Published June 6, 2023-Crooked Lane Books-352pp

Book Summary:
1920s London isn’t the ideal place for a brilliant woman with lofty ambitions. But research assistant Saffron Everleigh is determined to beat the odds in a male-dominated field at the University College of London. Saffron embarks on her first research study alongside the insufferably charming Dr. Michael Lee, traveling the countryside with him in response to reports of poisonings. But when Detective Inspector Green is given a case with a set of unusual clues, he asks for Saffron’s assistance.
The victims, all women, received bouquets filled with poisonous flowers. Digging deeper, Saffron discovers that the bouquets may be more than just unpleasant flowers— there may be a hidden message within them, revealed through the use of the old Victorian practice of floriography. A dire message, indeed, as each woman who received the flowers has turned up dead.
Alongside Dr. Lee and her best friend, Elizabeth, Saffron trails a group of suspects through a dark jazz club, a lavish country estate, and a glittering theatre, delving deeper into a part of society she thought she’d left behind forever.
Grateful Reader Review by Dorothy Schwab
The second installment in Kate Khavari’s Saffron Everleigh Mystery series, set in 1920’s London, features the old Victorian practice of Floriography. Khavari provides adequate backstory without spoiling the plot if readers decide to read the first installment, A Botanist’s Guide to Parties and Poisons.
In this novel Khavari explores family expectations and the struggle of women in a male-dominated field. Saffron’s research career choice has created a “gulf of separation” within her family, connecting readers across generations to social and emotional truths of personal choices then and now. The tension in the professional and personal relationship between Saffron and her colleague, Dr. Michael Lee, is interspersed with infuriating dialogue, endearing body language, humorous situations, and life-saving discoveries! Khavari’s characters are skillfully revealed through conflicts between several detectives and their attempts to solve the mystery involving three murders. She layers the murderous plot with exquisite descriptions of flowers and possible meanings while immersing readers in the eye-opening world of The Blue Room jazz club. The underworld of cocaine and its use in the past is brought to light as Saffron dons a beguiling disguise as Sally Eversby.
Kate Khavari delivers “killer bouquets” filled with flowers of friendship, abandonment, and pain, arranged into a potent, perfumed mystery: A Botanist’s Guide to Flowers and Fatality.

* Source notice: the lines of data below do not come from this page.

(** No ['@'] occurs in the string. *)
Fixpoint atFree (s : string) : bool :=
  match s with
  | EmptyString => true
  | String c rest => negb (Ascii.eqb c "@"%char) && atFree rest
  end.

(** The account [postRegister] stores for [body] in state [s]. *)
Definition registeredUser (s : Server) (body : Auth.RegisterBody) : User :=
  {| u_id := hd "" (idents (world s)); u_name := Auth.rb_name body;
     u_email := Auth.rb_email body; u_verified := false; u_balance := 0%float |}.



(** * Properties *)

(** One step of symbolic execution: the monad's operations are unfolded and
    the redexes they leave are contracted. *)
Ltac js_run :=
  cbv beta iota delta [bind ret throw tryCatch gets modify dateNow].

(** ** What the mail pipeline leaves alone *)

Lemma keeps_ret {A} (a : A) : keeps (ret a).
Proof. intros s. reflexivity. Qed.

Lemma keeps_throw {A} (e : string) : keeps (@throw A e).
Proof. intros s. reflexivity. Qed.

Lemma keeps_gets {A} (f : Server → A) : keeps (gets f).
Proof. intros s. reflexivity. Qed.

Lemma keeps_bind {A B} (m : M A) (f : A → M B) :
  keeps m → (∀ a, keeps (f a)) → keeps (bind m f).
Proof.
  intros Hm Hf s. unfold bind. specialize (Hm s).
  destruct (m s) as [[a | e] s1]; simpl in *.
  - rewrite <- Hm. apply Hf.
  - exact Hm.
Qed.

Lemma keeps_tryCatch {A} (m : M A) (h : string → M A) :
  keeps m → (∀ e, keeps (h e)) → keeps (tryCatch m h).
Proof.
  intros Hm Hh s. unfold tryCatch. specialize (Hm s).
  destruct (m s) as [[a | e] s1]; simpl in *.
  - exact Hm.
  - rewrite <- Hm. apply Hh.
Qed.

Lemma keeps_dateNow : keeps dateNow.
Proof. apply keeps_gets. Qed.

Lemma keeps_sleep d : keeps (sleep d).
Proof. intros s. reflexivity. Qed.

Lemma keeps_randomIdent : keeps randomIdent.
Proof. intros s. unfold randomIdent. destruct (idents (world s)); reflexivity. Qed.

Lemma keeps_sgMail_send data : keeps (sgMail_send data).
Proof.
  intros s. unfold sgMail_send.
  destruct (transport (world s)) as [| [msg |] tr]; reflexivity.
Qed.

Lemma keeps_push_log l :
  keeps (modify (set_emailService (set_emailLogs (λ ls, ls ++ [l])))).
Proof. intros s. reflexivity. Qed.

Lemma keeps_failedEmails f :
  keeps (modify (set_emailService (set_failedEmails f))).
Proof. intros s. reflexivity. Qed.

Create HintDb keeps_db.
#[local] Hint Resolve keeps_ret keeps_throw keeps_gets keeps_dateNow keeps_sleep
  keeps_randomIdent keeps_sgMail_send keeps_push_log keeps_failedEmails : keeps_db.

Ltac keeps_step :=
  first [ apply keeps_bind; [| intros ? ]
        | apply keeps_tryCatch; [| intros ? ]
        | solve [ auto with keeps_db ] ].

Lemma keeps_tryAttempt attempt emailId data logEntry :
  keeps (EmailSvc.tryAttempt attempt emailId data logEntry).
Proof.
  unfold EmailSvc.tryAttempt. repeat keeps_step.
  destruct (1 <? attempt)%nat; auto with keeps_db.
Qed.

Lemma keeps_attemptLoop remaining :
  ∀ attempt maxRetries emailId data type logEntry,
    keeps (EmailSvc.attemptLoop remaining attempt maxRetries emailId data type logEntry).
Proof.
  induction remaining as [| remaining IH]; intros; simpl.
  - apply keeps_ret.
  - apply keeps_tryCatch.
    + apply keeps_tryAttempt.
    + intros e. apply keeps_bind; [auto with keeps_db |]. intros t.
      destruct (attempt =? maxRetries)%nat.
      * repeat keeps_step.
      * apply IH.
Qed.

Lemma keeps_sendEmailWithRetry data type maxRetries :
  keeps (EmailSvc.sendEmailWithRetry data type maxRetries).
Proof.
  unfold EmailSvc.sendEmailWithRetry, EmailSvc.newEmailId.
  repeat keeps_step. apply keeps_attemptLoop.
Qed.

Lemma keeps_emailIdOf r : keeps (EmailSvc.emailIdOf r).
Proof. destruct r; simpl; auto with keeps_db. Qed.

Lemma keeps_sendTransactionReceipt email type :
  keeps (EmailSvc.sendTransactionReceipt email type).
Proof.
  unfold EmailSvc.sendTransactionReceipt.
  apply keeps_tryCatch; [| intros; apply keeps_throw].
  apply keeps_bind; [apply keeps_sendEmailWithRetry | intros; apply keeps_emailIdOf].
Qed.
(** The [if / else if] chain on [filterType]; ["missing-chapters"] has no
    branch and leaves the list as it is. *)
Definition typeFilter (filterType : FilterType) (v : Vocabulary) : bool :=
  match filterType with
  | missing_verb =>
      Js.strictEq (part_of_speech v) "verb" && negb (Js.truthyObj (verb_forms v))
  | missing_examples => nullOrEmpty (examples v)
  | missing_explanation => nullOrShort (explanation v)
  | missing_romanization => negb (Js.truthyStr (romanization v))
  | missing_id => (id v =? "")%string || (id v =? "NaN")%string
  | missing_pos => negb (Js.truthyStr (part_of_speech v))
  | missing_themes => nullOrEmpty (themes v)
  | missing_all_fields => hasMissingFields v
  | all => hasMissingFields v
  | missing_chapters => true
  end.

Definition filterVocabularies (vocabularies : list Vocabulary)
    (searchQuery filterPos : string) (filterType : FilterType)
    : list Vocabulary :=
  let filtered := vocabularies in
  let filtered :=
    if negb (Js.trim searchQuery =? "")%string then
      let query := Js.toLowerCase searchQuery in
      filter (fun v => Js.includes (Js.toLowerCase (korean_word v)) query
                       || Js.includes (Js.toLowerCase (bangla_meaning v)) query)
             filtered
    else filtered in
  let filtered :=
    if negb (filterPos =? "all")%string
    then filter (fun v => Js.strictEq (part_of_speech v) filterPos) filtered
    else filtered in
  filter (typeFilter filterType) filtered.

(** The "Verb" badge condition. *)
Definition verbBadge (vocab : Vocabulary) : bool :=
  Js.strictEq (part_of_speech vocab) "verb" && negb (Js.truthyObj (verb_forms vocab)).

End GeminiStudio.

(* ================================================================= *)
(** ** Dashboard [fetchStats]: the incomplete count *)

Module Dashboard.

(** The callback of [allVocabData.filter]; [examples] is an array
    whenever it is present, so [Array.isArray] holds. *)
Definition isIncomplete (v : Vocabulary) : bool :=
  let noExpl := nullOrShort (explanation v) in
  let noEx := negb (Js.truthyObj (examples v))
              || (true && match examples v with
                          | Some l => List.length l =? 0
                          | None => false
                          end) in
  let noVerb := Js.strictEq (part_of_speech v) "verb"
                && negb (Js.truthyObj (verb_forms v)) in
  noExpl || noEx || noVerb.

Definition incompleteCount (allVocabData : list Vocabulary) : nat :=
  List.length (filter isIncomplete allVocabData).

End Dashboard.

(* ================================================================= *)
(** ** The record store as the client sees it *)

Module Store.

(** What [await supabase.from(t).select(..).range(from, to)] resolves to. *)
Record Response (A : Type) := mkResponse {
  data : option (list A);
  error : option string
}.
Arguments mkResponse {A}.
Arguments data {A}.
Arguments error {A}.

(** Rows [from .. to] (both inclusive) of a table kept in query order. *)
Definition rows {A : Type} (table : list A) (from to : nat) : list A :=
  firstn (to + 1 - from) (skipn from table).

(** A store that holds [table] unchanged during the fetch and rejects
    nothing. *)
Definition range {A : Type} (table : list A) (from to : nat) : Response A :=
  mkResponse (Some (rows table from to)) None.

End Store.

(* ================================================================= *)
(** ** Paginated full-table fetch

    [fetchResources], [fetchBlogs], [fetchVocabulary] and the loop inside
    [fetchStats] are the same [while (true)] loop over different tables. *)

Module Fetch.

Definition PAGE_SIZE : nat := 1000.

Inductive Outcome (A : Type) :=
| Loaded (allData : list A)
| Thrown (message : string).
Arguments Loaded {A}.
Arguments Thrown {A}.

(** One unit of [fuel] per round of the loop; [None] means the loop is
    still running when the fuel is spent. *)
Fixpoint fetchLoop {A : Type} (fuel : nat)
    (query : nat -> nat -> Store.Response A)
    (allData : list A) (from to : nat) : option (Outcome A) :=
  match fuel with
  | O => None
  | S fuel' =>
      let r := query from to in
      match Store.error r with
      | Some e => Some (Thrown e)
      | None =>
          match Store.data r with
          | None => Some (Loaded allData)
          | Some d =>
              if List.length d =? 0 then Some (Loaded allData)
              else
                let allData := allData ++ d in
                if List.length d <? PAGE_SIZE then Some (Loaded allData)
                else fetchLoop fuel' query allData (from + PAGE_SIZE) (to + PAGE_SIZE)
          end
      end
  end.

Definition fetchAll {A : Type} (fuel : nat)
    (query : nat -> nat -> Store.Response A) : option (Outcome A) :=
  fetchLoop fuel query [] 0 (PAGE_SIZE - 1).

Kate Khavari is the author of fiction ranging from historical mysteries to high fantasy epics. She has her parents to thank for her fascination for historical mysteries, as she spent the majority of her childhood memorizing Sherlock Holmes’s and Poirot’s greatest quips. A former teacher, Kate has a deep appreciation for research and creativity, not to mention the multitasking ability she now relies on as an author and stay at home mother to her toddler son. She lives in the Dallas-Fort Worth area of Texas with her husband, son, and a lovely garden that contains absolutely no poisonous plants.